WHAT YOU NEED TO DO: Only these lines are needed: the first line of the entries below through the line with "exists fx. split;", each returned exactly.

EXERCISE INPUT:
(** One round of the loop keeps [slotsInv]. *)
Lemma slotsInv_step disk codeDir done st fx :
  slotsInv disk codeDir done st ->
  slotsInv disk codeDir (done ++ [fx]) (applyFix disk codeDir st fx).
Proof.
  destruct st as [fm applied]. intros (Hnd & Hsome & Hnone & Haudit).
  cbn [fst snd] in *. unfold applyFix.
  set (q := path.join codeDir (file (error fx))).
  assert (Hin_done : forall p, (exists fx', fx' ∈ done /\
              path.join codeDir (file (error fx')) = p) ->
            exists fx', fx' ∈ done ++ [fx] /\ path.join codeDir (file (error fx')) = p).
  { intros p (fx' & Hfx' & Hp). exists fx'. split; [|done].
    apply elem_of_app. by left. }
  assert (Hin_fx : exists fx', fx' ∈ done ++ [fx] /\
            path.join codeDir (file (error fx')) = q).
  { exists fx. split; [|done]. apply elem_of_app. right. by left. }
  destruct (fs.existsSync disk q) eqn:Hex; cbn [negb].
  - (* the file exists *)
    set (orig := split NL (fs.readFileSync disk q)).
    set (fm1 := if map_has fm q then fm else map_set fm q orig).
    assert (Hnd1 : NoDup (map fst fm1)).
    { subst fm1. destruct (map_has fm q); [done | by apply map_set_NoDup]. }
    assert (Hget1 : map_get fm1 q = Some (imap (slotAfter codeDir done q) orig)).
    { subst fm1. unfold map_has. case_bool_decide as Hhas.
      - destruct Hhas as [l Hl]. rewrite Hl. f_equal.
        by destruct (Hsome _ _ Hl) as (_ & _ & ->).
      - rewrite map_get_set, bool_decide_eq_true_2 by done. f_equal.
        symmetry. apply imap_same. intros i x _.
        apply slotAfter_untargeted. apply Hnone; [|done].
        destruct (map_get fm q); [|done]. exfalso. by apply Hhas. }
    assert (Hget1' : forall p, p <> q -> map_get fm1 p = map_get fm p).
    { intros p Hp. subst fm1. destruct (map_has fm q); [done|].
      by rewrite map_get_set, bool_decide_eq_false_2. }
    rewrite Hget1. cbn [default]. unfold id. rewrite length_imap.
    assert (Hwr : writable disk codeDir fx
                  = (0 <=? line (error fx) - 1)
                    && (line (error fx) - 1 <? Z.of_nat (length orig))).
    { unfold writable, loadedLines. fold q. fold orig. by rewrite Hex. }
    destruct ((0 <=? line (error fx) - 1)
              && (line (error fx) - 1 <? Z.of_nat (length orig))) eqn:Hrange.
    + (* the slot is written *)
      apply andb_true_iff in Hrange as [H0 H1].
      apply Z.leb_le in H0. apply Z.ltb_lt in H1.
      set (i0 := Z.to_nat (line (error fx) - 1)).
      assert (Hi0 : (i0 < length orig)%nat) by (subst i0; lia).
      split; [|split; [|split]]; cbn [fst snd].
      * by apply map_set_NoDup.
      * intros p lines. rewrite map_get_set. case_bool_decide as Hp.
        -- subst p. intros [= <-]. split; [done|]. split; [done|].
           apply list_eq. intros i. rewrite list_lookup_imap.
           destruct (decide (i = i0)) as [->|Hi].
           ++ rewrite list_lookup_insert_eq by (by rewrite length_imap).
              destruct (lookup_lt_is_Some_2 orig i0 Hi0) as [l0 Hl0].
              fold orig. rewrite Hl0. simpl. rewrite slotAfter_snoc.
              unfold targets. fold q. rewrite bool_decide_eq_true_2 by done.
              replace (line (error fx) - 1 =? Z.of_nat i0) with true
                by (symmetry; apply Z.eqb_eq; subst i0; lia).
              done.
           ++ rewrite list_lookup_insert_ne by done.
              rewrite list_lookup_imap. fold orig.
              destruct (orig !! i) as [l0|]; [|done]. simpl.
              rewrite slotAfter_snoc. unfold targets. fold q.
              replace (line (error fx) - 1 =? Z.of_nat i) with false
                by (symmetry; apply Z.eqb_neq; subst i0; lia).
              by rewrite andb_false_r.
        -- rewrite Hget1' by done. intros Hl.
           destruct (Hsome _ _ Hl) as (Hexp & Hfx' & ->).
           split; [done|]. split; [by apply Hin_done|].
           symmetry. apply slots_keep. intros i x _. by apply targets_other.
      * intros p. rewrite map_get_set. case_bool_decide as Hp; [done|].
        rewrite Hget1' by done. intros Hget Hexp fx' [Hfx'| ->%list_elem_of_singleton]%elem_of_app.
        -- by apply (Hnone p).
        -- done.
      * rewrite map_app, filter_app, map_app, Haudit.
        rewrite (filter_cons_True _ fx []) by (by rewrite Hwr). by rewrite filter_nil.
    + (* the line is out of range *)
      apply andb_false_iff in Hrange.
      split; [|split; [|split]]; cbn [fst snd].
      * done.
      * intros p lines. destruct (decide (p = q)) as [->|Hp].
        -- rewrite Hget1. intros [= <-]. split; [done|]. split; [done|].
           symmetry. fold orig. apply slots_keep. intros i x Hx.
           apply lookup_lt_Some in Hx. unfold targets.
           replace (line (error fx) - 1 =? Z.of_nat i) with false;
             [by rewrite andb_false_r|].
           symmetry. apply Z.eqb_neq.
           destruct Hrange as [H0|H1];
             [apply Z.leb_gt in H0 | apply Z.ltb_ge in H1]; lia.
        -- rewrite Hget1' by done. intros Hl.
           destruct (Hsome _ _ Hl) as (Hexp & Hfx' & ->).
           split; [done|]. split; [by apply Hin_done|].
           symmetry. apply slots_keep. intros i x _. by apply targets_other.
      * intros p Hget Hexp. destruct (decide (p = q)) as [->|Hp].
        { by rewrite Hget1 in Hget. }
        rewrite Hget1' in Hget by done.
        intros fx' [Hfx'| ->%list_elem_of_singleton]%elem_of_app.
        -- by apply (Hnone p).
        -- done.
      * rewrite filter_app, Haudit.
        rewrite (filter_cons_False _ fx []) by (by rewrite Hwr).
        by rewrite filter_nil, app_nil_r.
  - (* the file does not exist *)
    assert (Hq : forall p, fs.existsSync disk p = true -> q <> p)
      by (intros p Hp ->; congruence).
    split; [|split; [|split]]; cbn [fst snd].
    + done.
    + intros p lines Hl. destruct (Hsome _ _ Hl) as (Hexp & Hfx' & ->).
      split; [done|]. split; [by apply Hin_done|].
      symmetry. apply slots_keep. intros i x _. apply targets_other. by apply Hq.
    + intros p Hget Hexp fx' [Hfx'| ->%list_elem_of_singleton]%elem_of_app.
      * by apply (Hnone p).
      * by apply Hq.
    + rewrite filter_app, Haudit.
      rewrite (filter_cons_False _ fx []);
        [by rewrite filter_nil, app_nil_r|].
      unfold writable. fold q. by rewrite Hex.
Qed.

Lemma slotsInv_fold disk codeDir done rest st :
  slotsInv disk codeDir done st ->
  slotsInv disk codeDir (done ++ rest) (fold_left (applyFix disk codeDir) rest st).
Proof.
  revert done st. induction rest as [|fx rest IH]; intros done st Hst; simpl.
  - by rewrite app_nil_r.
  - replace (done ++ fx :: rest) with ((done ++ [fx]) ++ rest)
      by (by rewrite <- app_assoc).
    apply IH. by apply slotsInv_step.
Qed.

Lemma slotsInv_final disk codeDir fixes :
  slotsInv disk codeDir fixes (fold_left (applyFix disk codeDir) fixes ([], [])).
Proof.
  apply (slotsInv_fold disk codeDir [] fixes).
  split; [constructor|]. split; [done|]. split; [|done].
  intros p _ _ fx Hfx. by apply elem_of_nil in Hfx.
Qed.

(** The closed form of the disk after [applyFixes]. *)
Lemma applyFixes_lookup disk codeDir fixes p :
  (applyFixes codeDir fixes disk).2 !! p
  = (fun content => join [NL] (imap (slotAfter codeDir fixes p) (split NL content)))
      <$> disk !! p.
Proof.
  unfold applyFixes.
  pose proof (slotsInv_final disk codeDir fixes) as (Hnd & Hsome & Hnone & _).
  destruct (fold_left (applyFix disk codeDir) fixes ([], [])) as [fm applied].
  cbn [fst snd] in *. rewrite writeBack_lookup by done.
  destruct (map_get fm p) as [lines|] eqn:Hget.
  - destruct (Hsome _ _ Hget) as (Hex & _ & ->).
    by rewrite (existsSync_true _ _ Hex).
  - destruct (disk !! p) as [content|] eqn:Hp; [|done]. simpl. f_equal.
    assert (Hex : fs.existsSync disk p = true).
    { unfold fs.existsSync. rewrite Hp. by apply bool_decide_eq_true_2. }
    rewrite imap_same; [by rewrite join_split|].
    intros i x _. apply slotAfter_untargeted. by apply Hnone.
Qed.

(** X1: after [applyFixes], every file that was on disk holds its old
    lines, each slot replaced by the trimmed suggestion of the last Fix
    of the list that targets it (Fixes for one slot: the later one
    wins; other slots keep their text; the number of slots is that of
    the old lines), joined by line breaks. *)
Theorem applyFixes_last_fix_per_slot (disk : Disk) (codeDir : str)
    (fixes : list Fix) (p content : str) :
  disk !! p = Some content ->
  (applyFixes codeDir fixes disk).2 !! p
  = Some (join [NL] (imap (slotAfter codeDir fixes p) (split NL content))).
Proof. intros Hp. by rewrite applyFixes_lookup, Hp. Qed.

(** Two Fixes for line 2 of the ten-line file: the second one stays. *)
Lemma applyFixes_last_fix_per_slot_witness :
  (applyFixes proj [fixOneLine; fixSecond] diskTen).2 !! lit "proj/a.c"
  = Some (join [NL] (map lit ["l1"; "int y = 1;"; "l3"; "l4"; "l5"; "l6"; "l7";
                              "l8"; "l9"; "l10"]%string)).
Proof.
  rewrite (applyFixes_last_fix_per_slot diskTen proj [fixOneLine; fixSecond]
             (lit "proj/a.c") tenLines) by done.
  by vm_compute.
Defined.

(** X2: [applyFixes] creates no file and removes none, and a file that
    no Fix of the list names keeps its content. *)
Theorem applyFixes_frame (disk : Disk) (codeDir : str) (fixes : list Fix) (p : str) :
  (is_Some ((applyFixes codeDir fixes disk).2 !! p) <-> is_Some (disk !! p)) /\
  ((forall fx, fx ∈ fixes -> path.join codeDir (file (error fx)) <> p) ->
   (applyFixes codeDir fixes disk).2 !! p = disk !! p).
Proof.
  rewrite applyFixes_lookup. split.
  - by rewrite fmap_is_Some.
  - intros Hno. destruct (disk !! p) as [content|]; [|done]. simpl. f_equal.
    rewrite imap_same; [by rewrite join_split|].
    intros i x _. by apply slotAfter_untargeted.
Qed.

Lemma applyFixes_frame_witness :
  (applyFixes proj [fixOneLine] diskTwoFiles).2 !! lit "proj/b.h"
  = diskTwoFiles !! lit "proj/b.h".
Proof.
  apply (applyFixes_frame diskTwoFiles proj [fixOneLine] (lit "proj/b.h")).
  intros fx ->%list_elem_of_singleton. by vm_compute.
Defined.

(** X3: the audit list has one record for each Fix that passes the two
    tests (file on disk, line within the loaded array), in the order of
    the Fixes, with the Fix's file, line and trimmed suggestion. *)
Theorem applyFixes_audit (disk : Disk) (codeDir : str) (fixes : list Fix) :
  map auditKey (applyFixes codeDir fixes disk).1
  = map fixKey (filter (fun fx => writable disk codeDir fx = true) fixes).
Proof.
  unfold applyFixes.
  pose proof (slotsInv_final disk codeDir fixes) as (_ & _ & _ & Haudit).
  by destruct (fold_left (applyFix disk codeDir) fixes ([], [])) as [fm applied].
Qed.

Lemma slotAfter_sep_free codeDir fixes p i (l0 : str) :
  Forall (fun fx => NL ∉ trim (suggestion fx)) fixes -> NL ∉ l0 ->
  NL ∉ slotAfter codeDir fixes p i l0.
Proof.
  intros Hfix Hl0. unfold slotAfter.
  destruct (last (filter _ fixes)) as [fx|] eqn:Hlast; [|done].
  apply last_Some_elem_of, list_elem_of_filter in Hlast as [_ Hfx].
  rewrite Forall_forall in Hfix. by apply Hfix.
Qed.

(** X4: when no trimmed suggestion has a line break, reading a line
    back with [getLineContent] after [applyFixes] gives the trimmed
    suggestion of the last Fix for that line, and the old line when
    there is none. *)
Theorem applyFixes_read_back (disk : Disk) (codeDir : str) (fixes : list Fix)
    (p : str) (i : nat) (l0 : str) :
  Forall (fun fx => NL ∉ trim (suggestion fx)) fixes ->
  fs.existsSync disk p = true ->
  split NL (fs.readFileSync disk p) !! i = Some l0 ->
  getLineContent (applyFixes codeDir fixes disk).2 p (Z.of_nat i + 1)
  = slotAfter codeDir fixes p i l0.
Proof.
  intros Hfix Hex Hl0.
  pose proof (applyFixes_lookup disk codeDir fixes p) as Hlook.
  rewrite (existsSync_true _ _ Hex) in Hlook. simpl in Hlook.
  set (lines' := imap (slotAfter codeDir fixes p)
                      (split NL (fs.readFileSync disk p))) in *.
  unfold getLineContent, fs.existsSync, fs.readFileSync. rewrite Hlook.
  rewrite bool_decide_eq_true_2 by eauto. cbn [negb default]. unfold id.
  assert (Hsplit : split NL (join [NL] lines') = lines').
  { apply split_join.
    - intros Hnil. apply (f_equal length) in Hnil. subst lines'.
      rewrite length_imap in Hnil. apply lookup_lt_Some in Hl0. simpl in Hnil. lia.
    - apply Forall_forall. intros l Hl. subst lines'.
      apply elem_of_lookup_imap_1 in Hl as (j & x & -> & Hx).
      apply slotAfter_sep_free; [done|].
      pose proof (split_sep_free NL (fs.readFileSync disk p)) as Hfree.
      rewrite Forall_forall in Hfree. apply Hfree.
      by apply list_elem_of_lookup_2 in Hx. }
  rewrite Hsplit.
  replace (Z.of_nat i + 1 - 1 <? 0) with false by (symmetry; apply Z.ltb_ge; lia).
  replace (Z.to_nat (Z.of_nat i + 1 - 1)) with i by lia.
  subst lines'. by rewrite list_lookup_imap, Hl0.
Qed.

EXPECTED ANSWER:
(** One round of the loop keeps [slotsInv]. *)
Lemma slotsInv_step disk codeDir done st fx :
  slotsInv disk codeDir done st ->
  slotsInv disk codeDir (done ++ [fx]) (applyFix disk codeDir st fx).
Proof.
  destruct st as [fm applied]. intros (Hnd & Hsome & Hnone & Haudit).
  cbn [fst snd] in *. unfold applyFix.
  set (q := path.join codeDir (file (error fx))).
  assert (Hin_done : forall p, (exists fx', fx' ∈ done /\
              path.join codeDir (file (error fx')) = p) ->
            exists fx', fx' ∈ done ++ [fx] /\ path.join codeDir (file (error fx')) = p).
  { intros p (fx' & Hfx' & Hp). exists fx'. split; [|done].
    apply elem_of_app. by left. }
  assert (Hin_fx : exists fx', fx' ∈ done ++ [fx] /\
            path.join codeDir (file (error fx')) = q).
  { exists fx. split; [|done]. apply elem_of_app. right. by left. }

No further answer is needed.